### About this task
From the opening line of the records through the line bearing "let P := Sample.platform Sample.failing_listing", set down every line exactly.

------------------------------

Lemma session_totals_witness :
  ∃ s, (Sample.run Sample.clean_listing Sample.table Sample.input
          Sample.clean_world).1 = inr s ∧
       total_scanned s = 2 ∧
       total_kept s + total_duplicates s = total_scanned s.
Proof.
  set (P := Sample.platform Sample.clean_listing Sample.table).
  set (s := {| timestamp := "2024-01-01T00:00:00";
               source_directory := "/src"; output_directory := "/out";
               trash_directory := "/out/trash";
               total_scanned := 2; total_kept := 1; total_duplicates := 1;
               hash_method := "phash"; hash_distance_threshold := 5;
               clusters := [("/src/a.jpg", ["/src/b.PNG"])] |}).
  assert (Hrun : (@dedupe_process P Sample.input Sample.clean_world).1 = inr s)
    by (vm_compute; reflexivity).
  exists s. split; [exact Hrun|]. split; [reflexivity|].
  refine (proj2 (proj2 (proj2 (proj2
            (@session_totals P Sample.input Sample.clean_world s _
               (run_completed _ _ _ Hrun))))) _ _ _).
  - apply (bool_decide_unpack _). by vm_compute.
  - by vm_compute.
  - intros p [Hk Hd]. vm_compute in Hk, Hd.
    apply list_elem_of_singleton in Hk, Hd. congruence.
Defined.

(** C4 as stated fails on a run with a decode failure: two files are
    enumerated, one is hashed and one fails to decode, and [total_scanned]
    is 2, not the number of hashed files. *)
Lemma failed_file_counted_as_scanned :
  let P := Sample.platform Sample.failing_listing Sample.table in
  let images := @find_images_recursive P Sample.failing_world "/src" in
  images = ["/src/a.jpg"; "/src/c.gif"] ∧
  path <$> @hashed P Sample.failing_world images = ["/src/a.jpg"] ∧
  @decode_failures P Sample.failing_world images = ["/src/c.gif"] ∧
  ∃ s, (@dedupe_process P Sample.input Sample.failing_world).1 = inr s ∧
       total_scanned s = 2 ∧
       total_scanned s
         ≠ Z.of_nat (length (@hashed P Sample.failing_world images)).
Proof.
  cbv zeta. split_and!; [by vm_compute..|].
  eexists. split; [vm_compute; reflexivity|]. by vm_compute.
Qed.

Lemma kept_copy_never_overwrites_witness :
  let P := Sample.platform Sample.clean_listing Sample.table in
  let ks := [Sample.record "/src/a.jpg" 0 1920 1080] in
  files (@copy_kept P "/out" ks Sample.occupied_world).2 !! "/out/a.jpg"
    = Some (FileBytes "earlier").
Proof.
  exact (proj1 (@kept_copy_never_overwrites
                  (Sample.platform Sample.clean_listing Sample.table) "/out"
                  [Sample.record "/src/a.jpg" 0 1920 1080] Sample.occupied_world)
           "/out/a.jpg" (FileBytes "earlier") ltac:(vm_compute; reflexivity)).
Defined.

Lemma no_images_no_output_witness :
  Sample.run Sample.empty_listing Sample.table Sample.input Sample.empty_world
  = (inl NoImages, Sample.empty_world).
Proof.
  exact (proj1 (@no_images_no_output
                  (Sample.platform Sample.empty_listing Sample.table)
                  Sample.input Sample.empty_world ltac:(vm_compute; reflexivity))).
Defined.

(** * Further properties of the comparison pass *)

Section DictEntries.
Context {V : Type}.
Implicit Types (d : dict V) (k : string) (v : V).

Lemma dict_set_entries k v d x : x ∈ dict_set k v d → x = (k, v) ∨ x ∈ d.
Proof.
  induction d as [|[k1 v1] d IH]; simpl.
  - intros ?%list_elem_of_singleton. by left.
  - destruct (decide (k = k1)).
    + intros [->|?]%elem_of_cons; [by left | right; by right].
    + intros [->|[?|?]%IH]%elem_of_cons; [right; by left | by left | right; by right].
Qed.

Lemma dict_del_entries k d x : x ∈ dict_del k d → x ∈ d.
Proof.
  induction d as [|[k1 v1] d IH]; simpl; [done|].
  destruct (decide (k = k1)).
  - intros ?. by right.
  - intros [->|?%IH]%elem_of_cons; [by left | by right].
Qed.

Lemma dict_setdefault_entries k v d x :
  x ∈ dict_setdefault k v d → x = (k, v) ∨ x ∈ d.
Proof.
  unfold dict_setdefault. destruct (dict_contains k d); [by right|].
  apply dict_set_entries.
Qed.

Lemma dict_set_fresh k v d : k ∉ dict_keys d → dict_set k v d = d ++ [(k, v)].
Proof.
  unfold dict_keys. induction d as [|[k1 v1] d IH]; simpl; [done|].
  intros [Hne Hd]%not_elem_of_cons. rewrite decide_False by done.
  by rewrite IH.
Qed.

Lemma dict_set_nonempty k v d : dict_set k v d ≠ [].
Proof. destruct d as [|[k1 v1] d]; simpl; [done|]. by destruct (decide _). Qed.

Lemma dict_entry_key d k v : (k, v) ∈ d → k ∈ dict_keys d.
Proof. intros H. unfold dict_keys. by apply (list_elem_of_fmap_2 fst) in H. Qed.
End DictEntries.

Lemma hash_sub_comm a b : hash_sub a b = hash_sub b a.
Proof. unfold hash_sub. by rewrite Z.lxor_comm. Qed.

Lemma hash_sub_nonneg a b : 0 ≤ hash_sub a b.
Proof. unfold hash_sub, count_nonzero. lia. Qed.

Lemma ordered_pair_head A later B : B ∈ later → ordered_pair (A :: later) A B.
Proof. intros HB. by exists [], later. Qed.

Lemma ordered_pair_tail A later X Y :
  ordered_pair later X Y → ordered_pair (A :: later) X Y.
Proof. intros (pre & l & -> & HY). by exists (A :: pre), l. Qed.

Lemma ordered_pair_elem records A B :
  ordered_pair records A B → A ∈ records ∧ B ∈ records.
Proof.
  intros (pre & later & -> & HB). split; apply elem_of_app; right.
  - by left.
  - by right.
Qed.

Lemma ordered_pair_paths records A B :
  NoDup (path <$> records) → ordered_pair records A B → path A ≠ path B.
Proof.
  intros Hnd (pre & later & -> & HB).
  rewrite fmap_app, fmap_cons in Hnd.
  apply NoDup_app in Hnd as (_ & _ & [Hnot _]%NoDup_cons).
  intros Heq. apply Hnot. rewrite Heq. by apply list_elem_of_fmap_2.
Qed.

(** What [recorded] returns is an edge that comes from the pair. *)
Lemma recorded_edge_from A B st r :
  recorded A B st = Some r → edge_from A B (removed r, edge r).
Proof.
  unfold recorded, edge_from.
  destruct (dict_contains (path B) (duplicates st)); [done|].
  destruct (Z.leb_spec (hash_sub (hash A) (hash B)) HASH_DISTANCE_THRESHOLD);
    [|done].
  destruct (resolution_eqb _ _) eqn:Hres; [done|].
  apply resolution_eqb_false in Hres.
  destruct (area (resolution A) >=? area (resolution B)) eqn:Ha;
    intros [= <-]; simpl; split_and!; try done.
  - left. split; [done|]. by apply Z.geb_le.
  - right. split; [done|]. rewrite Z.geb_leb in Ha. by apply Z.leb_gt.
Qed.

Lemma inner_body_edges (Q : string * DuplicateEdge → Prop) A B st :
  (∀ e, edge_from A B e → Q e) →
  (∀ e, e ∈ duplicates st → Q e) →
  ∀ e, e ∈ duplicates (inner_body A B st) → Q e.
Proof.
  intros Hnew Hold e. rewrite inner_body_recorded.
  destruct (recorded A B st) as [r|] eqn:Hr; [|by apply Hold].
  intros [->|He]%dict_set_entries; [|by apply Hold].
  by apply Hnew, (recorded_edge_from A B st).
Qed.

Lemma inner_loop_edges (Q : string * DuplicateEdge → Prop) A later st :
  (∀ B e, B ∈ later → edge_from A B e → Q e) →
  (∀ e, e ∈ duplicates st → Q e) →
  ∀ e, e ∈ duplicates (inner_loop A later st) → Q e.
Proof.
  unfold inner_loop. revert st.
  induction later as [|B later IH]; intros st Hnew Hold; simpl; [done|].
  apply IH.
  - intros B' e HB'. apply Hnew. by right.
  - apply inner_body_edges; [|done]. intros e. apply Hnew. by left.
Qed.

Lemma cluster_from_edges (Q : string * DuplicateEdge → Prop) records st :
  (∀ A B e, ordered_pair records A B → edge_from A B e → Q e) →
  (∀ e, e ∈ duplicates st → Q e) →
  ∀ e, e ∈ duplicates (cluster_from records st) → Q e.
Proof.
  revert st. induction records as [|A later IH]; intros st Hnew Hold; simpl;
    [done|].
  apply IH.
  - intros X Y e HXY. apply Hnew. by apply ordered_pair_tail.
  - unfold outer_body.
    destruct (dict_contains (path A) (duplicates st)); [done|].
    apply inner_loop_edges; [|done].
    intros B e HB. apply Hnew. by apply ordered_pair_head.
Qed.

(** Every entry of the final duplicates map comes from one comparison of an
    anchor with a later record. *)
Lemma edge_origin hashes e :
  e ∈ duplicates (cluster hashes) →
  ∃ A B, ordered_pair hashes A B ∧ edge_from A B e.
Proof.
  apply (cluster_from_edges
           (λ e, ∃ A B, ordered_pair hashes A B ∧ edge_from A B e)).
  - intros A B e' HAB He. by exists A, B.
  - intros e' He'. by apply elem_of_nil in He'.
Qed.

------------------------------

### Task answer
Lemma session_totals_witness :
  ∃ s, (Sample.run Sample.clean_listing Sample.table Sample.input
          Sample.clean_world).1 = inr s ∧
       total_scanned s = 2 ∧
       total_kept s + total_duplicates s = total_scanned s.
Proof.
  set (P := Sample.platform Sample.clean_listing Sample.table).
  set (s := {| timestamp := "2024-01-01T00:00:00";
               source_directory := "/src"; output_directory := "/out";
               trash_directory := "/out/trash";
               total_scanned := 2; total_kept := 1; total_duplicates := 1;
               hash_method := "phash"; hash_distance_threshold := 5;
               clusters := [("/src/a.jpg", ["/src/b.PNG"])] |}).
  assert (Hrun : (@dedupe_process P Sample.input Sample.clean_world).1 = inr s)
    by (vm_compute; reflexivity).
  exists s. split; [exact Hrun|]. split; [reflexivity|].
  refine (proj2 (proj2 (proj2 (proj2
            (@session_totals P Sample.input Sample.clean_world s _
               (run_completed _ _ _ Hrun))))) _ _ _).
  - apply (bool_decide_unpack _). by vm_compute.
  - by vm_compute.
  - intros p [Hk Hd]. vm_compute in Hk, Hd.
    apply list_elem_of_singleton in Hk, Hd. congruence.
Defined.

(** C4 as stated fails on a run with a decode failure: two files are
    enumerated, one is hashed and one fails to decode, and [total_scanned]
    is 2, not the number of hashed files. *)
Lemma failed_file_counted_as_scanned :
  let P := Sample.platform Sample.failing_listing Sample.table in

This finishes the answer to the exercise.